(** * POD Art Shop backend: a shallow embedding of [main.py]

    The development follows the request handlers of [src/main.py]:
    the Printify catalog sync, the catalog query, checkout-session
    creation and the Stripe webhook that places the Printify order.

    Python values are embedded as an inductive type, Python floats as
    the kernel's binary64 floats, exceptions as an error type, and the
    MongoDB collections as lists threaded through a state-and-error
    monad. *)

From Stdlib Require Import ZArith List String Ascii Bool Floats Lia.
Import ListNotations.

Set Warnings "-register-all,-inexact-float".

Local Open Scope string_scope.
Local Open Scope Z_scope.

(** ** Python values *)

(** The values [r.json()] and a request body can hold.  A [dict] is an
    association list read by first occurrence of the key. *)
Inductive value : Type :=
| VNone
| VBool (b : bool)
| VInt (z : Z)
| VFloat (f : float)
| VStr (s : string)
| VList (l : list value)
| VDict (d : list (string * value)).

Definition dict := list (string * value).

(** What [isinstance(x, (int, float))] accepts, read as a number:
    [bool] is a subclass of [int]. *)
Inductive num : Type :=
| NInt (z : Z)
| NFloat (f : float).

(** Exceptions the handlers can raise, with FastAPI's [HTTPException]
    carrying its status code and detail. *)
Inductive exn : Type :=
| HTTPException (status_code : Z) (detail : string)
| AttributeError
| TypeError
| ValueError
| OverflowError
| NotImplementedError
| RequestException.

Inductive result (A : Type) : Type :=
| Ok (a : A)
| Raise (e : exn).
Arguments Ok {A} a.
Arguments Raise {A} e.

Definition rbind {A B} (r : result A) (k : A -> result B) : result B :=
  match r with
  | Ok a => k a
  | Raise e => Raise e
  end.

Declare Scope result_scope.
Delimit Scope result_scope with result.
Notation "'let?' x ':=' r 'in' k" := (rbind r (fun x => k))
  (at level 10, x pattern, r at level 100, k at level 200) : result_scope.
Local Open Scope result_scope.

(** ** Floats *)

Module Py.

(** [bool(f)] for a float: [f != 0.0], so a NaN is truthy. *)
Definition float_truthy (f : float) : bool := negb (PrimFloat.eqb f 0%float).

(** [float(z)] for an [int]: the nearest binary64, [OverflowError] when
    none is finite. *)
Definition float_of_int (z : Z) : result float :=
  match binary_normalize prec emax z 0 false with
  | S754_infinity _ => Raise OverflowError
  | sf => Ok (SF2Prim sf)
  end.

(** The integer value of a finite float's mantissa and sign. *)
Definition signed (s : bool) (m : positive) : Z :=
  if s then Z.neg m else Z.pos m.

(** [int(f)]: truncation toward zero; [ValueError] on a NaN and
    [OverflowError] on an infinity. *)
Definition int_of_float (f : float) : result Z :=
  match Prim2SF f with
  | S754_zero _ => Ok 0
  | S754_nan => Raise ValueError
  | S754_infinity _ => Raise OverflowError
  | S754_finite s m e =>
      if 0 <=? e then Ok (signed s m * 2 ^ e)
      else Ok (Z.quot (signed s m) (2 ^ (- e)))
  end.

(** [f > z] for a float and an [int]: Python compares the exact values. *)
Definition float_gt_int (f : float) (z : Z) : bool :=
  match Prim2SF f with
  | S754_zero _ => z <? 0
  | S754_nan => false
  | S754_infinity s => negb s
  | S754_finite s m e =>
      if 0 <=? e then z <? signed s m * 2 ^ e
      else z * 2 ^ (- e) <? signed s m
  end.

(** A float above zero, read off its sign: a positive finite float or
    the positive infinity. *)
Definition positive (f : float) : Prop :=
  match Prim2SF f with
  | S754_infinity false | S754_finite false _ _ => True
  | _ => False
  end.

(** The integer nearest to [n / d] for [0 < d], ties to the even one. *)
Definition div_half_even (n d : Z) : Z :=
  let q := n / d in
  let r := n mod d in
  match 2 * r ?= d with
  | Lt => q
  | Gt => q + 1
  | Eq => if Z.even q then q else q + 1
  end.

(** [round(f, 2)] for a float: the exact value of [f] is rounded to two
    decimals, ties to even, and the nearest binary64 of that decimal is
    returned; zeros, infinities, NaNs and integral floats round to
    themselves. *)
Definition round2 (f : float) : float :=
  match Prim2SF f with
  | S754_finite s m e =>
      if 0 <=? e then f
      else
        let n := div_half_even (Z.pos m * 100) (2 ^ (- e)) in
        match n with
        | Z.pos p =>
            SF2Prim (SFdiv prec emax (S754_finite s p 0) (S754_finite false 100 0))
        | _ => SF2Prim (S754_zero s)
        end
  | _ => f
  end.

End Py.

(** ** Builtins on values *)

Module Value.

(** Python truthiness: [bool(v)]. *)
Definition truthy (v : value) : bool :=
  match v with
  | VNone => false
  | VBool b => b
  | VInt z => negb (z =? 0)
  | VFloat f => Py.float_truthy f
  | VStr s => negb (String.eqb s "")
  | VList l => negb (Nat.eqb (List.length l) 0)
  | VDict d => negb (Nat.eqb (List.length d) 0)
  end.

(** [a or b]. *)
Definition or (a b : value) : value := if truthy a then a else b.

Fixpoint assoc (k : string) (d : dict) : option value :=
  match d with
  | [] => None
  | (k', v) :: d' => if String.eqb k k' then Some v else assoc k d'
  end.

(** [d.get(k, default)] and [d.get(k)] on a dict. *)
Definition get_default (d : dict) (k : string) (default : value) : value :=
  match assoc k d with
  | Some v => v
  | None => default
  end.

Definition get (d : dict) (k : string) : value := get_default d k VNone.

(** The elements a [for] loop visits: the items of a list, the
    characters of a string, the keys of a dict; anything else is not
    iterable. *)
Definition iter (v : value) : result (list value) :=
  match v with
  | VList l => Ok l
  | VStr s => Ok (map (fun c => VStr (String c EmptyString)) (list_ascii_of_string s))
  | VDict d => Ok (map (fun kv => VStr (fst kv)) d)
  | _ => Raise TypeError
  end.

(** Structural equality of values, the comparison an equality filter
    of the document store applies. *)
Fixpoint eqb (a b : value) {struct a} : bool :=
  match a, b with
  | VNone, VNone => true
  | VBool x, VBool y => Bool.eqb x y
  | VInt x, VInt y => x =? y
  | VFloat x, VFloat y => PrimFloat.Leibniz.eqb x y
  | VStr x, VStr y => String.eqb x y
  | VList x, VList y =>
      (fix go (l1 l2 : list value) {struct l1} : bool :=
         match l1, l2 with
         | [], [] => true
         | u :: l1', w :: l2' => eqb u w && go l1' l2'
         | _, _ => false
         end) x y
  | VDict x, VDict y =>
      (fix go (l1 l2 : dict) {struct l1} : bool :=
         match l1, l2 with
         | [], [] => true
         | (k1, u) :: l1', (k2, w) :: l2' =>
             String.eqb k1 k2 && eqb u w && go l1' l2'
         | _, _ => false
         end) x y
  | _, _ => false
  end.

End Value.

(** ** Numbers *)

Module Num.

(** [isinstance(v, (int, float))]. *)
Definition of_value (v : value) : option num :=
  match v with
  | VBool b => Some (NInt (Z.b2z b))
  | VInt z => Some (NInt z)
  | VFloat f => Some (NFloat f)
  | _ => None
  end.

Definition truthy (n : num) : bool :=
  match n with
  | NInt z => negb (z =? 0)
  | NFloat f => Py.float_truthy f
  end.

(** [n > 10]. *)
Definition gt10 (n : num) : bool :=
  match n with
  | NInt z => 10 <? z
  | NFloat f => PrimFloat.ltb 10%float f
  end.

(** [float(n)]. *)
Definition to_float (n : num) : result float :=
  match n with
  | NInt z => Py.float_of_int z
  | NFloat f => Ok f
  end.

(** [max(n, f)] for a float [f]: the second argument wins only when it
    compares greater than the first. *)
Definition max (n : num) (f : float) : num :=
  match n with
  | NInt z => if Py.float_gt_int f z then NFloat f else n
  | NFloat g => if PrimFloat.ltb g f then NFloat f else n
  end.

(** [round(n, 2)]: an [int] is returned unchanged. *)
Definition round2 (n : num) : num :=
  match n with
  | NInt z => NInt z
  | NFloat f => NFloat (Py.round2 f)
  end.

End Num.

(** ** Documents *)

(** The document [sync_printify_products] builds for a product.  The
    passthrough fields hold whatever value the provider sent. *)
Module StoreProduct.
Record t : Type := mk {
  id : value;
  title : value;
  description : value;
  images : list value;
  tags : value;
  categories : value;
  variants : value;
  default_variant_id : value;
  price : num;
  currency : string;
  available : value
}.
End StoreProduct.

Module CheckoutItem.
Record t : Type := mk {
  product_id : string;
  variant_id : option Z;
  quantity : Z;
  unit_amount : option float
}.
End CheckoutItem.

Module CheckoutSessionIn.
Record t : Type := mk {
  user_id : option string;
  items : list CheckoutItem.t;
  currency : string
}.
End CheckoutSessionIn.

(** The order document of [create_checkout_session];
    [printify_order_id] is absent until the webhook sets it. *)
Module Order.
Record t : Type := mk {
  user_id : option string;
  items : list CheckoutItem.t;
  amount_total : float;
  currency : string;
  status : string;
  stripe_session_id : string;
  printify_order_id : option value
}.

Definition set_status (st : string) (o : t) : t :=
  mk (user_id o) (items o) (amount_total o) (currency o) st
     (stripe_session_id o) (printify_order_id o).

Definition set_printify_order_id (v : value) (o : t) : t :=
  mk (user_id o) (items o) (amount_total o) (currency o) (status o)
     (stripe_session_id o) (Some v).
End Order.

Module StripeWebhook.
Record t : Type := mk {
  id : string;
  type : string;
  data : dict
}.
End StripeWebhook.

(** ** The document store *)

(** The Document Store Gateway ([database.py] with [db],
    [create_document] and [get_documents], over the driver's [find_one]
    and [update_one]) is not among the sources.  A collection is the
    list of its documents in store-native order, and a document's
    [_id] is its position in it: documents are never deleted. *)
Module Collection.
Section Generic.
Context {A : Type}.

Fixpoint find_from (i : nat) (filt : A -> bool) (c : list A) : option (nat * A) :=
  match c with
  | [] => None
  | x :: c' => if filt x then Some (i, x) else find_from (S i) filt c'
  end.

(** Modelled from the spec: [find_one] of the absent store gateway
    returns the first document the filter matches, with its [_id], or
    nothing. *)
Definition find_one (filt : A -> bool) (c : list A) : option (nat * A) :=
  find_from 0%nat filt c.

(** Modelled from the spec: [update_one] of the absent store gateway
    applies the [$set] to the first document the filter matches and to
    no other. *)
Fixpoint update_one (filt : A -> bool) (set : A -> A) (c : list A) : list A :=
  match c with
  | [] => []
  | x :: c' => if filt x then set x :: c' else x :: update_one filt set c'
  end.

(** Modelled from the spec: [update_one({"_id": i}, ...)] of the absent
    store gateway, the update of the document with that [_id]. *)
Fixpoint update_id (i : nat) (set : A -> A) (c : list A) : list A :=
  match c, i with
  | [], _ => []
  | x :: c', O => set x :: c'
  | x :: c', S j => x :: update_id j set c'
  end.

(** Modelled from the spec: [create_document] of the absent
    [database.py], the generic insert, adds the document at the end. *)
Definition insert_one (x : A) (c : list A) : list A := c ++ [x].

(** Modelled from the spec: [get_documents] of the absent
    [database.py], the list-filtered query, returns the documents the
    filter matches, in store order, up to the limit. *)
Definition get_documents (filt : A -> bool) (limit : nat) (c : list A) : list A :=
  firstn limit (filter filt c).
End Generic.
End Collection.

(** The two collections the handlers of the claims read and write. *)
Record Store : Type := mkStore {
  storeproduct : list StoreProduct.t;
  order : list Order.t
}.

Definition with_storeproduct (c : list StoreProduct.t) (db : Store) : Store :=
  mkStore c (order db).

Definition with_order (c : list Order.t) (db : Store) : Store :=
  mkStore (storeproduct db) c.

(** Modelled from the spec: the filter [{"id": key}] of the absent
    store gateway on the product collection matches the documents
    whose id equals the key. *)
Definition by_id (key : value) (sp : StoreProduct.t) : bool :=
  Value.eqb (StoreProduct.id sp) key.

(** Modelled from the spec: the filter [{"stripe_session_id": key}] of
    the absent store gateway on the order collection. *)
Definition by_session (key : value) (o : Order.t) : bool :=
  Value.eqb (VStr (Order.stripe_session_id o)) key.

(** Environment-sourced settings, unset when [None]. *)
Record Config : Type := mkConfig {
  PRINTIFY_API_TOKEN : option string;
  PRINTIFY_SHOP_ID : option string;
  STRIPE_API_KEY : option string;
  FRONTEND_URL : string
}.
###
> _What to work on_
What lines in the data above carry "CheckoutItem"? Return them all.

> _Task answer_
Module CheckoutItem.
End CheckoutItem.
  items : list CheckoutItem.t;
  items : list CheckoutItem.t;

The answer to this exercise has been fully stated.